Re: [PATCH 1/1] RAS: Add CPU Correctable Error Collector to isolate an erroneous CPU core
From: James Morse
Date: Thu Oct 01 2020 - 13:16:12 EST
Hi guys,
On 17/09/2020 09:40, Borislav Petkov wrote:
> On Thu, Sep 10, 2020 at 03:29:56PM +0000, Shiju Jose wrote:
> You can't know what exactly you wanna do if you don't have a use case
> you're trying to address.
>
>> According to the ARM Processor CPER definition the error types
>> reported are Cache Error, TLB Error, Bus Error and micro-architectural
>> Error.
>
> Bus error sounds like not even originating in the CPU but the CPU only
> reporting it. Imagine if that really were the case, and you go disable
> the CPU but the error source is still there. You've just disabled the
> reporting of the error only and now you don't even know anymore that
> you're getting errors.
>
>> Few thoughts on this,
>> 1. Not sure will a CPU core would work/perform as normal after disabling
>> a functional unit?
>
> You can disable parts of caches, etc, so that you can have a somewhat
> functioning CPU until the replacement maintenance can take place.

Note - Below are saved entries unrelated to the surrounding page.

Lemma age_queue_ok s q row x l :
  queues s !! q = Some row -> q_index s !! q = Some x -> repr_row row x l ->
  entries_ok (procs s) l ->
  (forall e pr, e ∈ l -> procs s !! e = Some pr -> p_atime pr <= AGE_LIMIT) ->
  forall n j, (j <= length l)%nat -> (length l - j < n)%nat ->
  age_queue n q (Z.of_nat j) s = Ok tt s.
Proof.
  intros Hrow Hx Hr Hent Hage. induction n as [|n IH]; intros j Hj Hn; [lia|].
  cbn [age_queue]. mstep (qindex_get_ok _ _ _ Hx). rewrite (repr_row_bound _ _ _ Hr).
  destruct (Z.ltb_spec (Z.of_nat j) (Z.of_nat (length l))); [|done].
  destruct (lookup_lt_is_Some_2 l j) as [e He]; [lia|].
  destruct (queue_entry_ok s q row x l j e) as (pr & Hpr & Hqe); auto. mstep Hqe.
  specialize (Hage e pr ltac:(eapply list_elem_of_lookup; eauto) Hpr).
  destruct (Z.ltb_spec AGE_LIMIT (p_atime pr)); [lia|]. cbn [when]. unfold bind. cbn [ret obind].
  replace (Z.of_nat j + 1) with (Z.of_nat (S j)) by lia. apply IH; lia.
Qed.

Lemma age_queues_ok s qs :
  repr s qs -> Forall (entries_ok (procs s)) qs -> none_aged (procs s) qs ->
  forall n k, (k + n = NQUEUE)%nat ->
  for_each (seq k n) (fun q => age_queue 65 q 0) s = Ok tt s.
Proof.
  intros Hrep Hent Hage. induction n as [|n IH]; intros k Hk; cbn [seq for_each]; [done|].
  destruct (repr_lookup s qs k Hrep) as (l & row & x & Hl & Hrow & Hx & Hr); [lia|].
  rewrite Forall_lookup in Hent. pose proof (Hent k l Hl) as Hel.
  assert (Hlen : (length l <= 64)%nat) by (by destruct Hr).
  pose proof (age_queue_ok s k row x l Hrow Hx Hr Hel) as Hq.
  mstep (Hq ltac:(intros e pr He Hpr; apply (Hage l e); [by eapply list_elem_of_lookup; eauto|done|done])
           65%nat 0%nat ltac:(lia) ltac:(lia)).
  apply IH. lia.
Qed.
(* ===== verification/Spinlock.v ===== *)
(** * Spinlocks

    [kernel/spinlock.c] on any number of CPUs.  [acquire] and [release] are cut
    into the atomic sections that other CPUs can run between: the test-and-set
    on [lk->locked], the write of [lk->cpu], and so on.  The step relation
    interleaves them; its invariant gives mutual exclusion and the nesting of
    [push_off]/[pop_off].  The last theorem discharges the view the rest of the
    development takes, [State.acquire] and [State.release] on a list of held
    locks. *)

From stdpp Require Import gmap strings list functions.
From S2P Require Import Prelude Layout State Sched.

(** kernel/spinlock.h: [struct spinlock], without its name. *)
Record spin : Type := MkSpin { sp_locked : bool; sp_cpu : option nat }.

(** kernel/proc.h: the fields of [struct cpu] used here, and the hart's
    [sstatus.SIE] bit. *)
Record cpu : Type := MkCpu { c_noff : Z; c_intena : bool; c_sie : bool }.

Record machine : Type := MkMachine { locks : lock -> spin; cpus : nat -> cpu }.

Definition set_lock (lk : lock) (v : spin) (m : machine) : machine :=
  MkMachine (<[lk := v]> (locks m)) (cpus m).
Definition set_cpu (i : nat) (c : cpu) (m : machine) : machine :=
  MkMachine (locks m) (<[i := c]> (cpus m)).

(** ** The code, run by CPU [i] *)

Definition intr_off (c : cpu) : cpu := MkCpu (c_noff c) (c_intena c) false.
Definition intr_on (c : cpu) : cpu := MkCpu (c_noff c) (c_intena c) true.

Definition initlock (lk : lock) : M machine unit := modify (set_lock lk (MkSpin false None)).

Definition holding_cpu (i : nat) (lk : lock) (m : machine) : bool :=
  sp_locked (locks m lk) && bool_decide (sp_cpu (locks m lk) = Some i).

Definition push_off (i : nat) : M machine unit :=
  let! old := gets (fun m => c_sie (cpus m i)) in
  modify (fun m => set_cpu i (intr_off (cpus m i)) m) ;;
  let! c := gets (fun m => cpus m i) in
  modify (fun m =>
    set_cpu i (MkCpu (s32 (c_noff c + 1)) (if c_noff c =? 0 then old else c_intena c) (c_sie c)) m).
(* ===== verification/Vm.v ===== *)
(** * Virtual memory: the code

    [kernel/vm.c] and [proc_mapstacks] of [kernel/proc.c].  Page tables live in
    the byte memory: [pagetable] is the physical address of a 4096-byte page of
    512 entries.  A pointer to an entry is its address, and the null pointer
    [walk] can return is [None].

    Buffers that [copyout], [copyin] and [copyinstr] exchange with user memory
    are fields and local arrays of the kernel, so they are lists of bytes: the
    source of [copyout] is an argument, and what [copyin] and [copyinstr] have
    stored in the destination is part of the result.

    Loops over pages take the number of pages in their range as their bound. *)

From stdpp Require Import gmap strings list fin_maps.
From S2P Require Import Prelude Layout State Sched Cstring Kalloc.

(** A test [pte & f]. *)
Definition flag (pte f : Z) : bool := negb (Z.land pte f =? 0).

(** [&pagetable[i]]. *)
Definition pte_addr (pagetable i : Z) : Z := pagetable + 8 * i.

Definition ld (a : Z) : K Z := gets (fun s => ld64 (mem s) a).
Definition st (a v : Z) : K unit := modify (fun s => set_mem (st64 (mem s) a v) s).
Definition zero_page (pa : Z) : K unit := modify (fun s => set_mem (memset (mem s) pa 0 PGSIZE) s).

Section Vm.
Context `{Build}.

(** One turn of [walk]'s loop: the next page table, or [None]. *)
Definition walk_level (level pagetable va : Z) (alloc : bool) : K (option Z) :=
  let pte := pte_addr pagetable (PX level va) in
  let! v := ld pte in
  if flag v PTE_V then ret (Some (PTE2PA v))
  else if negb alloc then ret None
  else
    let! pa := kalloc in
    if pa =? 0 then ret None
    else
      zero_page pa ;;
      st pte (Z.lor (PA2PTE pa) PTE_V) ;;
      ret (Some pa).

Definition walk (pagetable va : Z) (alloc : bool) : K (option Z) :=
  if MAXVA <=? va then panic "walk" else
  let! p1 := walk_level 2 pagetable va alloc in
  match p1 with
  | None => ret None
  | Some p1 =>
      let! p0 := walk_level 1 p1 va alloc in
      match p0 with
      | None => ret None
      | Some p0 => ret (Some (pte_addr p0 (PX 0 va)))
      end
  end.

Definition walkaddr (pagetable va : Z) : K Z :=
  if MAXVA <=? va then ret 0 else
  let! pte := walk pagetable va false in
  match pte with
  | None => ret 0
  | Some pte =>
      let! v := ld pte in
      if negb (flag v PTE_V) then ret 0
      else if negb (flag v PTE_U) then ret 0
      else ret (PTE2PA v)
  end.

(** The loop of [mappages] from page [a] to page [last]. *)
Fixpoint mappages_loop (n : nat) (pagetable a last pa perm : Z) : K Z :=
  match n with
  | O => no_fuel
  | S n =>
      let! pte := walk pagetable a true in
      match pte with
      | None => ret (-1)
      | Some pte =>
          let! v := ld pte in
          if flag v PTE_V then panic "mappages: remap" else
          st pte (Z.lor (Z.lor (PA2PTE pa) perm) PTE_V) ;;
          if a =? last then ret 0
          else mappages_loop n pagetable (a + PGSIZE) last (u64 (pa + PGSIZE)) perm
      end
  end.

(** The loop ends at [last], or, when [va + size] wraps around, at [MAXVA],
    where [walk] panics. *)
Definition mappages_pages (a last : Z) : nat :=
  S (Z.to_nat ((if a <=? last then last - a else MAXVA) / PGSIZE)).

Definition mappages (pagetable va size pa perm : Z) : K Z :=
  if size =? 0 then panic "mappages: size" else
  let a := PGROUNDDOWN va in
  let last := PGROUNDDOWN (u64 (va + size - 1)) in
  mappages_loop (mappages_pages a last) pagetable a last pa perm.

Definition kvmmap (kpgtbl va pa sz perm : Z) : K unit :=
  let! r := mappages kpgtbl va sz pa perm in
  if negb (r =? 0) then panic "kvmmap" else ret tt.

Definition proc_mapstacks (kpgtbl : Z) : K unit :=
  for_each all_procs (fun i =>
    let! pa := kalloc in
    if pa =? 0 then panic "kalloc" else
    kvmmap kpgtbl (KSTACK (Z.of_nat i)) pa PGSIZE (Z.lor PTE_R PTE_W)).

Definition kvmmake : K Z :=
  let! kpgtbl := kalloc in
  zero_page kpgtbl ;;
  kvmmap kpgtbl UART0 UART0 PGSIZE (Z.lor PTE_R PTE_W) ;;
  kvmmap kpgtbl VIRTIO0 VIRTIO0 PGSIZE (Z.lor PTE_R PTE_W) ;;
  kvmmap kpgtbl PLIC PLIC 0x400000 (Z.lor PTE_R PTE_W) ;;
  kvmmap kpgtbl KERNBASE KERNBASE (u64 (sym_etext - KERNBASE)) (Z.lor PTE_R PTE_X) ;;
  kvmmap kpgtbl sym_etext sym_etext (u64 (PHYSTOP - sym_etext)) (Z.lor PTE_R PTE_W) ;;
  kvmmap kpgtbl TRAMPOLINE sym_trampoline PGSIZE (Z.lor PTE_R PTE_X) ;;
  proc_mapstacks kpgtbl ;;
  ret kpgtbl.

Definition kvminit : K unit :=
  let! kpgtbl := kvmmake in
  modify (set_kernel_pagetable kpgtbl).

Fixpoint uvmunmap_loop (n : nat) (pagetable a bound : Z) (do_free : bool) : K unit :=
  if a <? bound then
    match n with
    | O => no_fuel
    | S n =>
        let! pte := walk pagetable a false in
        match pte with
        | None => panic "uvmunmap: walk"
        | Some pte =>
            let! v := ld pte in
            if negb (flag v PTE_V) then panic "uvmunmap: not mapped" else
            if PTE_FLAGS v =? PTE_V then panic "uvmunmap: not a leaf" else
            when do_free (kfree (PTE2PA v)) ;;
            st pte 0 ;;
            uvmunmap_loop n pagetable (a + PGSIZE) bound do_free
        end
    end
  else ret tt.

Definition uvmunmap (pagetable va npages : Z) (do_free : bool) : K unit :=
  if negb (va mod PGSIZE =? 0) then panic "uvmunmap: not aligned" else
  uvmunmap_loop (Z.to_nat npages) pagetable va (u64 (va + npages * PGSIZE)) do_free.

Definition uvmcreate : K Z :=
  let! pagetable := kalloc in
  if pagetable =? 0 then ret 0 else
  zero_page pagetable ;;
  ret pagetable.

(** [src] is the [initcode] array. *)
Definition uvminit (pagetable : Z) (src : list Z) : K unit :=
  if PGSIZE <=? Z.of_nat (length src) then panic "inituvm: more than a page" else
  let! pa := kalloc in
  zero_page pa ;;
  let! _ := mappages pagetable 0 PGSIZE pa (Z.lor (Z.lor (Z.lor PTE_W PTE_R) PTE_X) PTE_U) in
  modify (fun s => set_mem (stl (mem s) pa src) s).

Definition uvmdealloc (pagetable oldsz newsz : Z) : K Z :=
  if oldsz <=? newsz then ret oldsz else
  when (PGROUNDUP newsz <? PGROUNDUP oldsz)
    (let npages := s32 ((PGROUNDUP oldsz - PGROUNDUP newsz) / PGSIZE) in
     uvmunmap pagetable (PGROUNDUP newsz) (u64 npages) true) ;;
  ret newsz.

(** The loop of [uvmalloc]; [base] is the rounded old size. *)
Fixpoint uvmalloc_loop (n : nat) (pagetable a base newsz : Z) : K Z :=
  if a <? newsz then
    match n with
    | O => no_fuel
    | S n =>
        let! pa := kalloc in
        if pa =? 0 then
          let! _ := uvmdealloc pagetable a base in ret 0
        else
          zero_page pa ;;
          let! r := mappages pagetable a PGSIZE pa (Z.lor (Z.lor (Z.lor PTE_W PTE_X) PTE_R) PTE_U) in
          if negb (r =? 0) then
            kfree pa ;;
            let! _ := uvmdealloc pagetable a base in ret 0
          else uvmalloc_loop n pagetable (a + PGSIZE) base newsz
    end
  else ret newsz.

Definition uvmalloc (pagetable oldsz newsz : Z) : K Z :=
  if newsz <? oldsz then ret oldsz else
  let base := PGROUNDUP oldsz in
  uvmalloc_loop (S (Z.to_nat ((newsz - base) / PGSIZE))) pagetable base base newsz.

(** The loop body of [freewalk], where [rec] is the recursive call. *)
Definition freewalk_entry (rec : Z -> K unit) (pagetable : Z) (i : nat) : K unit :=
  let a := pte_addr pagetable (Z.of_nat i) in
  let! pte := ld a in
  if flag pte PTE_V && (Z.land pte (Z.lor (Z.lor PTE_R PTE_W) PTE_X) =? 0) then
    rec (PTE2PA pte) ;;
    st a 0
  else if flag pte PTE_V then panic "freewalk: leaf"
  else ret tt.

(** [freewalk] calls itself on the next level; [n] levels are left, three for a
    whole page table.  A fourth level would take a page of data for a table; what
    the code does then is not modelled. *)
Fixpoint freewalk_levels (n : nat) (pagetable : Z) : K unit :=
  match n with
  | O => ub "freewalk"
  | S n => for_each (seq 0 512) (freewalk_entry (freewalk_levels n) pagetable) ;; kfree pagetable
  end.

Definition freewalk (pagetable : Z) : K unit := freewalk_levels 3 pagetable.

Definition uvmfree (pagetable sz : Z) : K unit :=
  when (0 <? sz) (uvmunmap pagetable 0 (PGROUNDUP sz / PGSIZE) true) ;;
  freewalk pagetable.

Fixpoint uvmcopy_loop (n : nat) (old new i sz : Z) : K Z :=
  if i <? sz then
    match n with
    | O => no_fuel
    | S n =>
        let! pte := walk old i false in
        match pte with
        | None => panic "uvmcopy: pte should exist"
        | Some pte =>
            let! v := ld pte in
            if negb (flag v PTE_V) then panic "uvmcopy: page not present" else
            let pa := PTE2PA v in
            let flags := PTE_FLAGS v in
            let! pg := kalloc in
            if pg =? 0 then
              uvmunmap new 0 (i / PGSIZE) true ;; ret (-1)
            else
              modify (fun s => set_mem (memmove (mem s) pg pa PGSIZE) s) ;;
              let! r := mappages new i PGSIZE pg flags in
              if negb (r =? 0) then
                kfree pg ;; uvmunmap new 0 (i / PGSIZE) true ;; ret (-1)
              else uvmcopy_loop n old new (i + PGSIZE) sz
        end
    end
  else ret 0.

Definition uvmcopy (old new sz : Z) : K Z :=
  uvmcopy_loop (S (Z.to_nat (sz / PGSIZE))) old new 0 sz.

Definition uvmclear (pagetable va : Z) : K unit :=
  let! pte := walk pagetable va false in
  match pte with
  | None => panic "uvmclear"
  | Some pte =>
      let! v := ld pte in
      st pte (Z.land v (u64 (Z.lnot PTE_U)))
  end.

(** Copy the bytes [src] to user address [dstva]; every turn copies at least one. *)
Fixpoint copyout_loop (n : nat) (pagetable dstva : Z) (src : list Z) : K Z :=
  match src with
  | [] => ret 0
  | _ =>
      match n with
      | O => no_fuel
      | S n =>
          let va0 := PGROUNDDOWN dstva in
          let! pa0 := walkaddr pagetable va0 in
          if pa0 =? 0 then ret (-1) else
          let k := Z.min (PGSIZE - (dstva - va0)) (Z.of_nat (length src)) in
          modify (fun s => set_mem (stl (mem s) (pa0 + (dstva - va0)) (take (Z.to_nat k) src)) s) ;;
          copyout_loop n pagetable (u64 (va0 + PGSIZE)) (drop (Z.to_nat k) src)
      end
  end.

Definition copyout (pagetable dstva : Z) (src : list Z) : K Z :=
  copyout_loop (length src) pagetable dstva src.

(** Returns the code and the bytes stored in the destination. *)
Fixpoint copyin_loop (n : nat) (pagetable srcva len : Z) : K (Z * list Z) :=
  if 0 <? len then
    match n with
    | O => no_fuel
    | S n =>
        let va0 := PGROUNDDOWN srcva in
        let! pa0 := walkaddr pagetable va0 in
        if pa0 =? 0 then ret (-1, []) else
        let k := Z.min (PGSIZE - (srcva - va0)) len in
        let! bytes := gets (fun s => ldl (mem s) (pa0 + (srcva - va0)) (Z.to_nat k)) in
        let! (r, rest) := copyin_loop n pagetable (u64 (va0 + PGSIZE)) (len - k) in
        ret (r, bytes ++ rest)
    end
  else ret (0, []).

Definition copyin (pagetable srcva len : Z) : K (Z * list Z) :=
  copyin_loop (Z.to_nat len) pagetable srcva len.

(** The inner loop of [copyinstr] over at most [n] bytes at [p]: the bytes stored,
    with the terminator if it was found, and whether it was. *)
Fixpoint copyinstr_bytes (m : gmap Z Z) (n : nat) (p : Z) : list Z * bool :=
  match n with
  | O => ([], false)
  | S n =>
      if ldb m p =? 0 then ([0], true)
      else let (l, b) := copyinstr_bytes m n (p + 1) in (ldb m p :: l, b)
  end.

Fixpoint copyinstr_loop (n : nat) (pagetable srcva max : Z) : K (Z * list Z) :=
  if 0 <? max then
    match n with
    | O => no_fuel
    | S n =>
        let va0 := PGROUNDDOWN srcva in
        let! pa0 := walkaddr pagetable va0 in
        if pa0 =? 0 then ret (-1, []) else
        let k := Z.min (PGSIZE - (srcva - va0)) max in
        let! (l, got_null) :=
          gets (fun s => copyinstr_bytes (mem s) (Z.to_nat k) (pa0 + (srcva - va0))) in
        if got_null then ret (0, l)
        else
          let! (r, rest) := copyinstr_loop n pagetable (u64 (va0 + PGSIZE)) (max - k) in
          ret (r, l ++ rest)
    end
  else ret (-1, []).

Definition copyinstr (pagetable srcva max : Z) : K (Z * list Z) :=
  copyinstr_loop (Z.to_nat max) pagetable srcva max.
End Vm.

This is implementation-specific stuff that only firmware can do...
>> 2. Support in the HW to disable a function unit alone may not available.
>
> Yes.
>
>> 3. If it is require to store and retrieve the error count based on
>> functional unit, then CEC will become more complex?
>
> Depends on how it is designed. That's why we're first talking about what
> needs to be done exactly before going off and doing something.
>
>> This requirement is the part of the early fault prediction by taking
>> action when large number of corrected errors reported on a CPU core
>> before it causing serious faults.
>
> And do you know of actual real-life examples where this is really the
> case? Do you have any users who report a large error count on ARM CPUs,
> originating from the caches and that something like that would really
> help?
>
> Because from my x86 CPUs limited experience, the cache arrays are mostly
> fine and errors reported there are not something that happens very
> frequently so we don't even need to collect and count those.
>
> So is this something which you need to have in order to check a box
> somewhere that there is some functionality or is there an actual
> real-life use case behind it which a customer has requested?
If the corrected-count is available somewhere, can't this policy be made in user-space?
Thanks,
James